心療眼科医・若倉雅登のひとりごと
医療・健康・介護のコラム
広がる白内障手術の選択肢 オーダーメイドのレンズも登場
白内障はご存じの通り、目の水晶体が濁って視力が低下する病気で、年間100万件以上の手術が行われています。保険診療として認められているのは、超音波で濁った水晶体の核を砕いて吸引し、単焦点の眼内レンズを挿入する手術です。
この一般的な手術のほかに、先進医療(現在は保険適用ではない先進的な医療で、厚生労働大臣の承認を受けた施設、医師により行われる)として多焦点眼内レンズを挿入する手術や、さらにオーダーメイドの眼内レンズを挿入する「プレミアム白内障手術」など、選択肢は広がっています。

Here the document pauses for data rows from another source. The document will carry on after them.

Lemma centred_form (p : vec3) :
  quad (sub3 (center_at mean centred_bundle 0) p)
    (inv3 (triu (cov (column zero3 centred_bundle 0))))
  = 3 / 2 * (vx p * vx p + (vy p - vx p) * vy p + (vz p - vy p) * vz p).
Proof.
  rewrite centred_cov, centred_center.
  unfold quad, vecmat, inv3, det3, sub3. simpl. field.
Qed.

Lemma gaussian_weights_zero_distance_witness :
  ((2 <= length centred_bundle)%nat
   /\ Forall (fun sl : list vec3 => length sl = 1%nat) centred_bundle
   /\ (0 < 1)%nat
   /\ full_rank (triu (cov (column zero3 centred_bundle 0))) = true
   /\ (forall sl, In sl centred_bundle ->
         0 <= quad (sub3 (center_at mean centred_bundle 0) (nth 0 sl zero3))
                (inv3 (triu (cov (column zero3 centred_bundle 0)))))
   /\ centred_bundle !! 0%nat = Some [V3 0 0 0]
   /\ quad (sub3 (center_at mean centred_bundle 0) (nth 0 [V3 0 0 0] zero3))
        (inv3 (triu (cov (column zero3 centred_bundle 0)))) = 0)
  /\ exists W,
       gaussian_weights (RS := keep_points) (Array3 centred_bundle)
         (Z.of_nat 1) false mean
       = Py.Ok (Mat W)
       /\ forall j sl, centred_bundle !! j = Some sl ->
            exists row,
              W !! j = Some row
              /\ row !! 0%nat
                 = Some (if is_zero
                              (quad (sub3 (center_at mean centred_bundle 0)
                                       (nth 0 sl zero3))
                                 (inv3 (triu (cov (column zero3
                                                     centred_bundle 0)))))
                         then NaN else Fin 0).
Proof.
  assert (H1 : (2 <= length centred_bundle)%nat) by (simpl; lia).
  assert (H2 : Forall (fun sl : list vec3 => length sl = 1%nat)
                 centred_bundle)
    by (repeat constructor).
  assert (H3 : (0 < 1)%nat) by lia.
  assert (H4 : full_rank (triu (cov (column zero3 centred_bundle 0))) = true).
  { apply exact_full_rank. rewrite centred_cov. unfold det3. simpl. lra. }
  assert (H5 : forall sl, In sl centred_bundle ->
            0 <= quad (sub3 (center_at mean centred_bundle 0)
                         (nth 0 sl zero3))
                   (inv3 (triu (cov (column zero3 centred_bundle 0))))).
  { intros sl [<- | [<- | [<- | []]]]; rewrite centred_form; simpl; lra. }
  assert (H6 : centred_bundle !! 0%nat = Some [V3 0 0 0]) by reflexivity.
  assert (H7 : quad (sub3 (center_at mean centred_bundle 0)
                       (nth 0 [V3 0 0 0] zero3))
                 (inv3 (triu (cov (column zero3 centred_bundle 0)))) = 0).
  { rewrite centred_form. simpl. lra. }
  split; [auto 10 |].
  exact (gaussian_weights_zero_distance (RS := keep_points) mean
           centred_bundle 1 0 0 [V3 0 0 0] H1 H2 H3 H4 H5 H6 H7).
Defined.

保険診療は単焦点レンズ使用 先進医療やプレミアム手術では多焦点レンズ
こうした事情に詳しい、お茶の水・井上眼科クリニック副院長の比嘉利沙子さん(写真)に話を聞きました。
――使用される眼内レンズに差があるのですか。
そうです。保険診療でのレンズは単焦点に限られます。遠方か近方かどちらかの距離にピントを合わせたレンズですので、遠くに合わせた人は近方視用の老眼鏡、近くに合わせた人は遠方視用の眼鏡が必要になります。これに対し、先進医療や、私たちが「プレミアム白内障手術」と呼んでいる手術では、遠近ふたつの距離に合わせられる多焦点眼内レンズを使います。多焦点という名称ですが、原則は2焦点です。
――多焦点眼内レンズの特徴を教えてください。
遠近ふたつの焦点に分ける方法の原理の違いから、2種類の眼内レンズがあります。最近は、これとは別の考え方で、焦点深度を広げたタイプの眼内レンズもでてきました。多焦点眼内レンズは、ひとつの眼内レンズで遠近ともにピントを合わせようとする欲張ったものですが、焦点をふたつに分けることから、どうしてもそれぞれのピントがやや甘くなります。それに、ハロー、グレアと呼ばれる光のにじみが出ることがあります。見え方に神経質な人、見え方の精密さが要求される仕事をしている人にこのレンズが向かないのは、そういう理由からです。
――焦点をふたつに分けるということですが、スイッチのようなものがあるのですか。
ふたつに分かれた光の経路のうちどちらを利用するかは、ものを見ながら無意識のうちに行われます。つまりスイッチは人間の脳にあるといえるでしょう。